Section 3.9.  Land Submitted by Owners Other Than the Declarant and Enforcement of Easements.  Any Person submitting land to this Declaration hereby grants to the Declarant, the Association and to each other Owner all rights, easements and other interests with respect to such land granted or reserved and shall provide such further assurances as may be required.  The easements and rights granted by this Declaration shall not be enforceable by Persons to whom such easements and rights may be delegated by Owners.  This section does not affect, however, the rights of Mortgagees in possession or court-appointed officers in possession and control of a Lot acting in the name, place and stead of Owners, or any Person's right to enforce any easements or rights granted in any lease or agreement by an Owner.

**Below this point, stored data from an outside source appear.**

Lemma merge_write_spec mx : forall j o card regs, hll o card regs -> 0 <= j -> zlen mx = 16384 - j -> Forall is_reg mx ->
  exists o' card', merge_write max mx j o = Some o' /\ hll o' card' (take (Z.to_nat j) regs ++ maxs (drop (Z.to_nat j) regs) mx).
Proof.
  induction mx as [|x mx IH]; intros j o card regs Ho Hj Hn Hf.
  - exists o, card. split; [done|]. destruct (hll_regs _ _ _ Ho) as (Hl & _). rewrite take_ge, drop_ge by (unfold zlen in *; simpl in *; lia). by rewrite app_nil_r.
  - apply Forall_cons in Hf as [Hx Hf]. unfold is_reg in Hx. rewrite zlen_cons in Hn. pose proof (zlen_nonneg mx). destruct (hll_regs _ _ _ Ho) as (Hl & Hfr & _). destruct (reg_lookup regs j Hl) as [r Er]; [lia|].
    assert (is_reg r) as Hr by (eapply Forall_lookup_1; eauto). unfold is_reg in Hr.
    assert (forall c, c = Z.max r x -> take (Z.to_nat (j + 1)) (<[Z.to_nat j := c]> regs) ++ maxs (drop (Z.to_nat (j + 1)) (<[Z.to_nat j := c]> regs)) mx = take (Z.to_nat j) regs ++ maxs (drop (Z.to_nat j) regs) (x :: mx)) as Hshape.
    { intros c ->. replace (Z.to_nat (j + 1)) with (S (Z.to_nat j)) by lia. rewrite drop_insert_lt by lia. rewrite (drop_S _ _ _ Er). cbn [maxs zip_with].
      rewrite (take_S_r _ _ (Z.max r x)) by (apply list_lookup_insert_eq; apply lookup_lt_Some in Er; lia). rewrite take_insert_ge by lia. by rewrite <- app_assoc. }
    cbn [merge_write]. destruct (x =? 0) eqn:E0.
    + destruct (IH (j + 1) o card regs) as (o' & card' & E & Ho'); [done|lia|lia|done|]. exists o', card'. split; [done|].
      specialize (Hshape r ltac:(lia)). rewrite list_insert_id in Hshape by done. by rewrite <- Hshape.
    + assert (exists o1 card1, (enc ← hdr_encoding (s_mem o);
         if enc =? HLL_DENSE then '(m, _) ← hllDenseSet (s_mem o) HLL_HDR_SIZE j x; Some (set_mem o m)
         else if enc =? HLL_SPARSE then '(o, _) ← hllSparseSet max o j x; Some o else Some o) = Some o1 /\ hll o1 card1 (<[Z.to_nat j := Z.max r x]> regs)) as (o1 & card1 & E & Ho1).
      { destruct Ho as [(u & ops & Hs & <-)|(u & Hd)].
        - pose proof (sparse_layout _ _ _ _ Hs) as (junk & Hm & _). rewrite Hm. change (hdr_encoding (sparse_mem (header 1 u card) ops junk)) with (Some 1). cbn [mbind option_bind].
          assert ((1 =? HLL_DENSE) = false) as -> by done. assert ((1 =? HLL_SPARSE) = true) as -> by done.
          destruct (hllSparseSet_spec max o u card ops j x r) as (o' & card' & -> & Ho' & Hc'); [done|done|lia|done|lia|]. exists o', card'. done.
        - destruct (dense_layout _ _ _ _ Hd) as (junk & Hm & _). assert (hdr_encoding (s_mem o) = Some 0) as -> by (rewrite Hm; apply hdr_encoding_header). cbn [mbind option_bind].
          assert ((0 =? HLL_DENSE) = true) as -> by done. destruct (dense_set_hll o u card regs j x r) as (m & -> & Hd'); [done|lia|done|unfold is_reg; lia|]. cbn [mbind option_bind].
          eexists _, card. split; [done|]. right; eauto. }
      destruct (hdr_encoding (s_mem o)) as [enc|]; [|discriminate E]. cbn [mbind option_bind] in *. rewrite E. cbn [mbind option_bind].
      destruct (IH (j + 1) o1 card1 _ Ho1) as (o' & card' & E' & Ho'); [lia|lia|done|]. exists o', card'. split; [done|]. by rewrite <- (Hshape _ eq_refl).
Qed.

Section 3.10. No Dedication.  This Declaration does not dedicate the easements herein declared for the benefit of any Person not herein expressly made a beneficiary thereof.  Declarant expressly disclaims the creation of any right in or for the benefit of the general public.
ARTICLE 4
 
EXPANSION/CONTRACTION OF THE PROPERTY

Section 4.1.  Expansion by the Declarant.  The Declarant hereby reserves a right during the Development Period to expand the Property from time to time without the approval of the Association or any Owner (except the owner of such land) or Mortgagee by uni­laterally submitting additional land to the provisions of this Declaration and the jurisdiction of the Association whether or not such land is owned by the Declarant.  The right to expand may be terminated only upon the recordation by the Declarant of an instrument relinquishing such right.  The Declarant reserves the unilateral right without the approval of the Association or any Owner (except the owner of such land) or Mortgagee to sign and record a Supplementary Decla­ration, subjecting any portion of the Property to such additional or different covenants and restrictions as may be necessary to reflect the different characteristics of such portion of the Property as are not inconsistent with the overall scheme of the Declara­tion; provided, however, that the Declarant shall not have such right after the conveyance of a Lot to an Owner other than the Decla­rant without the written consent of such Owner.  The Declarant shall add additional land in accordance with the procedures set forth in Section 4.3.  There are no limitations on the right to  expand except as set forth in this Article.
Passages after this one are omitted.